= Your task =
Give back, word for word, every line from the one containing "v.(servo).(output_scaled) !! f'." to the end of the listing, and nothing more.

= Given records =
--
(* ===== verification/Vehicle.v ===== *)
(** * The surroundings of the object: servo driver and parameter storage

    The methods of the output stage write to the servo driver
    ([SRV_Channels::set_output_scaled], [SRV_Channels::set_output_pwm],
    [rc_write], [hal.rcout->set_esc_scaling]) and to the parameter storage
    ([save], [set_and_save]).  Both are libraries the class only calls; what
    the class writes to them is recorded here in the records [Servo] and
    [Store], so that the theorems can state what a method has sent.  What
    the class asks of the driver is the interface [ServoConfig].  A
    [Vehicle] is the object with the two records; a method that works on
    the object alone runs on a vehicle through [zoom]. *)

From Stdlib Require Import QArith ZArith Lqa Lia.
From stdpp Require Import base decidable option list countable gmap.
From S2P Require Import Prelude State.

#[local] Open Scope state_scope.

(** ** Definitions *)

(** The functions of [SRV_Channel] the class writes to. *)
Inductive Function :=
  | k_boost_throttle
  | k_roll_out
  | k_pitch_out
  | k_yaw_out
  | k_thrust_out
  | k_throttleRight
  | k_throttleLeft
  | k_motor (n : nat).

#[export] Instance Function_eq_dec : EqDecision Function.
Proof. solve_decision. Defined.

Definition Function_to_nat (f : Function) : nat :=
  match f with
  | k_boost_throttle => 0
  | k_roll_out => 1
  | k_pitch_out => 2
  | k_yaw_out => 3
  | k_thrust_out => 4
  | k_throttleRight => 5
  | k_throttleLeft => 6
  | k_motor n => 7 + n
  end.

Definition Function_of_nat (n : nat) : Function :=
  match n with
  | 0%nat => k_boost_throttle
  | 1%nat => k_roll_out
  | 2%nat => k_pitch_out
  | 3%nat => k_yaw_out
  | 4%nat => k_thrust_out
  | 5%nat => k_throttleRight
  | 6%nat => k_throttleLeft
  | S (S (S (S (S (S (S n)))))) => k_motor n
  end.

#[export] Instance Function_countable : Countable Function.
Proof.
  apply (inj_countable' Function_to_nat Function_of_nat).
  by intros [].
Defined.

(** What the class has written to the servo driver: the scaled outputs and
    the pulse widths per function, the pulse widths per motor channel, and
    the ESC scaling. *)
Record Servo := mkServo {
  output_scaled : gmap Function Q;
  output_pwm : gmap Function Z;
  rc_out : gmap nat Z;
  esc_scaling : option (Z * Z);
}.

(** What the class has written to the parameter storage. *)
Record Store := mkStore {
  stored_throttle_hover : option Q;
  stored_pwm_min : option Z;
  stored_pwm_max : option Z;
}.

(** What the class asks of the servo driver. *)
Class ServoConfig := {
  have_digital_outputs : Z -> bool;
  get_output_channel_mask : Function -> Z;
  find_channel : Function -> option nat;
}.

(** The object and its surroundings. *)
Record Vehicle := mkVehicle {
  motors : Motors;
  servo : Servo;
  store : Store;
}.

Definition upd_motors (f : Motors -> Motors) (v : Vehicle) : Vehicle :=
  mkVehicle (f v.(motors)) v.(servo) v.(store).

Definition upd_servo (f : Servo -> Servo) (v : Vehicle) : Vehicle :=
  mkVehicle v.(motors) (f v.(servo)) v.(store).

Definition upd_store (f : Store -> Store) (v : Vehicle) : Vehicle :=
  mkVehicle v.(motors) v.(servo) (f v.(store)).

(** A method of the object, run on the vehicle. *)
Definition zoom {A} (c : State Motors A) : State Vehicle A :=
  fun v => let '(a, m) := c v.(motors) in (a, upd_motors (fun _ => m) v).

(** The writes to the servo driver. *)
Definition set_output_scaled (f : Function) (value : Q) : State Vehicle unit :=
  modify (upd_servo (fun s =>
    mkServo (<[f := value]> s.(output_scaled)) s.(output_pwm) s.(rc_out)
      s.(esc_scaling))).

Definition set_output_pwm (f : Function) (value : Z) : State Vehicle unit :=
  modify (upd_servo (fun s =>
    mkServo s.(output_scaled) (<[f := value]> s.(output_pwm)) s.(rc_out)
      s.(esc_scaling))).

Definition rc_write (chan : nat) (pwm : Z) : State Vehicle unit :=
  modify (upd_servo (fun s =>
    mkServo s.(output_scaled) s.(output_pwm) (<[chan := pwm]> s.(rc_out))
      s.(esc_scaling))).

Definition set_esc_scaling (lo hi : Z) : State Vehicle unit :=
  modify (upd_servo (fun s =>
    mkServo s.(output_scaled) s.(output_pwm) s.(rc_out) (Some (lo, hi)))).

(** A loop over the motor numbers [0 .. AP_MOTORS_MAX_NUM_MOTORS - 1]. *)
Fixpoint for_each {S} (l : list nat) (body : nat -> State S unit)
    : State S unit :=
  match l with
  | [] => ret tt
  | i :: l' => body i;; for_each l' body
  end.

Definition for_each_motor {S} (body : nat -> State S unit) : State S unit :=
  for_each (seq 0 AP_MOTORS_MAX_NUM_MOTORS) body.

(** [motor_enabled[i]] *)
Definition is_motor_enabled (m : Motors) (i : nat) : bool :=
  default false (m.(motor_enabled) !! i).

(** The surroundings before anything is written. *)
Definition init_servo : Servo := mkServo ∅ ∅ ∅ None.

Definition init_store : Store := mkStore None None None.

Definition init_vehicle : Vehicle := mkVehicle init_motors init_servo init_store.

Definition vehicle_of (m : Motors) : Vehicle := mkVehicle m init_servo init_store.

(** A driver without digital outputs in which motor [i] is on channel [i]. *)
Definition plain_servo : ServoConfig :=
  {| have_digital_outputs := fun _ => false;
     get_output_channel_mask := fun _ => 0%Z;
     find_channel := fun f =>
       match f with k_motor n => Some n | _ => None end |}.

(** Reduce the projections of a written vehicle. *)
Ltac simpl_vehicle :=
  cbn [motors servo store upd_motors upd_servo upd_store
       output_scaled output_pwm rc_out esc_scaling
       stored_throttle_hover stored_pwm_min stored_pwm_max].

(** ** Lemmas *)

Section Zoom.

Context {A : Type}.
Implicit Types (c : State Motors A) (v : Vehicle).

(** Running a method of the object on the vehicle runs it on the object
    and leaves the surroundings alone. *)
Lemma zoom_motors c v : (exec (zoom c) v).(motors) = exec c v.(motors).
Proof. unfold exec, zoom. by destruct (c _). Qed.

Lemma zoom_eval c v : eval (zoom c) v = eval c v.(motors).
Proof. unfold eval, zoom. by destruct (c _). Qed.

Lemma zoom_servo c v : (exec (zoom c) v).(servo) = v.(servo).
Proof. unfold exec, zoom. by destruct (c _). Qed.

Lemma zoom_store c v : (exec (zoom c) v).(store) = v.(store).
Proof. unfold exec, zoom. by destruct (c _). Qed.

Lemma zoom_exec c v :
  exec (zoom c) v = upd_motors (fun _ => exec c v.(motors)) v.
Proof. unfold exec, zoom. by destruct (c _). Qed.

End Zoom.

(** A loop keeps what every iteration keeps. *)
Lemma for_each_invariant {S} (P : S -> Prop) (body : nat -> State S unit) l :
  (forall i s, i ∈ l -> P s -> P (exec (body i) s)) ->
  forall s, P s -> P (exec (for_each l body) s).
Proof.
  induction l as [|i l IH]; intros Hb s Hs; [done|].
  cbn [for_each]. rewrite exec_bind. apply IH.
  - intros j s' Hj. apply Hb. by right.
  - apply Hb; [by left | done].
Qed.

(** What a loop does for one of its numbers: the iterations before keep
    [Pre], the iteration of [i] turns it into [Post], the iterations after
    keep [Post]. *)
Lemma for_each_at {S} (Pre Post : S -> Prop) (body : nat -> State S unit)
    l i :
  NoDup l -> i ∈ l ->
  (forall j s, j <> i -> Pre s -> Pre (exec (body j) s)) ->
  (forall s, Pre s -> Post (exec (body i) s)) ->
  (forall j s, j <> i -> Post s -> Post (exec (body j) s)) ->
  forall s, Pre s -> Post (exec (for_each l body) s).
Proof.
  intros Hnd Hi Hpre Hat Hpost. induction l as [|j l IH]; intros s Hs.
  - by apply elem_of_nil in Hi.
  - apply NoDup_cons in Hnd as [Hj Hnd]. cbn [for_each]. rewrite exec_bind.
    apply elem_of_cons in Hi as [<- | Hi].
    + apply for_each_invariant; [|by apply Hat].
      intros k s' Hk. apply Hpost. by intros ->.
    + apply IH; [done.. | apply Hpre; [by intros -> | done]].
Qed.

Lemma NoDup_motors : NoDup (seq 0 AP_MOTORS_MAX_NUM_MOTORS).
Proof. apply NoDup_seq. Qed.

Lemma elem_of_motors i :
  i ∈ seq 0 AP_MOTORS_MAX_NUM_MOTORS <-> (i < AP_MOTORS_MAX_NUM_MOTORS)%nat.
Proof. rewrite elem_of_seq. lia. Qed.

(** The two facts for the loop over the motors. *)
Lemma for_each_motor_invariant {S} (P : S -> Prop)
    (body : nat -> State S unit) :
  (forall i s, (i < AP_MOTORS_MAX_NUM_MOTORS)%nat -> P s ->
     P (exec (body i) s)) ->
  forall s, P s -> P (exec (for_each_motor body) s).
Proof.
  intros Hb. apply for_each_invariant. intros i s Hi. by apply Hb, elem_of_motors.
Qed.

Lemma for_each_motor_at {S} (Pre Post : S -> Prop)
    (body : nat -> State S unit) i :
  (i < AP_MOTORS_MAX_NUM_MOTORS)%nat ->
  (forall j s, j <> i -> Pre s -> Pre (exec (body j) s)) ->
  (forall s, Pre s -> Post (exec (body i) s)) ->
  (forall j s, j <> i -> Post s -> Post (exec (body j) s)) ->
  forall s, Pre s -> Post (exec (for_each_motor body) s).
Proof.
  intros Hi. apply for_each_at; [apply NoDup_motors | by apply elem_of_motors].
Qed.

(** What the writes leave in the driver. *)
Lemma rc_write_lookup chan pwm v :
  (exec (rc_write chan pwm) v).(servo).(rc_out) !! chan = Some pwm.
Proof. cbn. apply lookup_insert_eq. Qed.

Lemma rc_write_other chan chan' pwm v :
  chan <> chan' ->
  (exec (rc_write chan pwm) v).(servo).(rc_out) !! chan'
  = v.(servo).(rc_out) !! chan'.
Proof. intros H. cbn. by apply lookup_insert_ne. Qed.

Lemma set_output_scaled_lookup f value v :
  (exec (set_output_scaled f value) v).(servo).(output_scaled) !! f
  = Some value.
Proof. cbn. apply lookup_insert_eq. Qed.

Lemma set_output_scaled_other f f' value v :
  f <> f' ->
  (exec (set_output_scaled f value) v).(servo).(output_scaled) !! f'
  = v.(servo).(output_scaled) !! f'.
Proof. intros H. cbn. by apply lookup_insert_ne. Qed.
--
= Result for this task =
  = v.(servo).(output_scaled) !! f'.
Proof. intros H. cbn. by apply lookup_insert_ne. Qed.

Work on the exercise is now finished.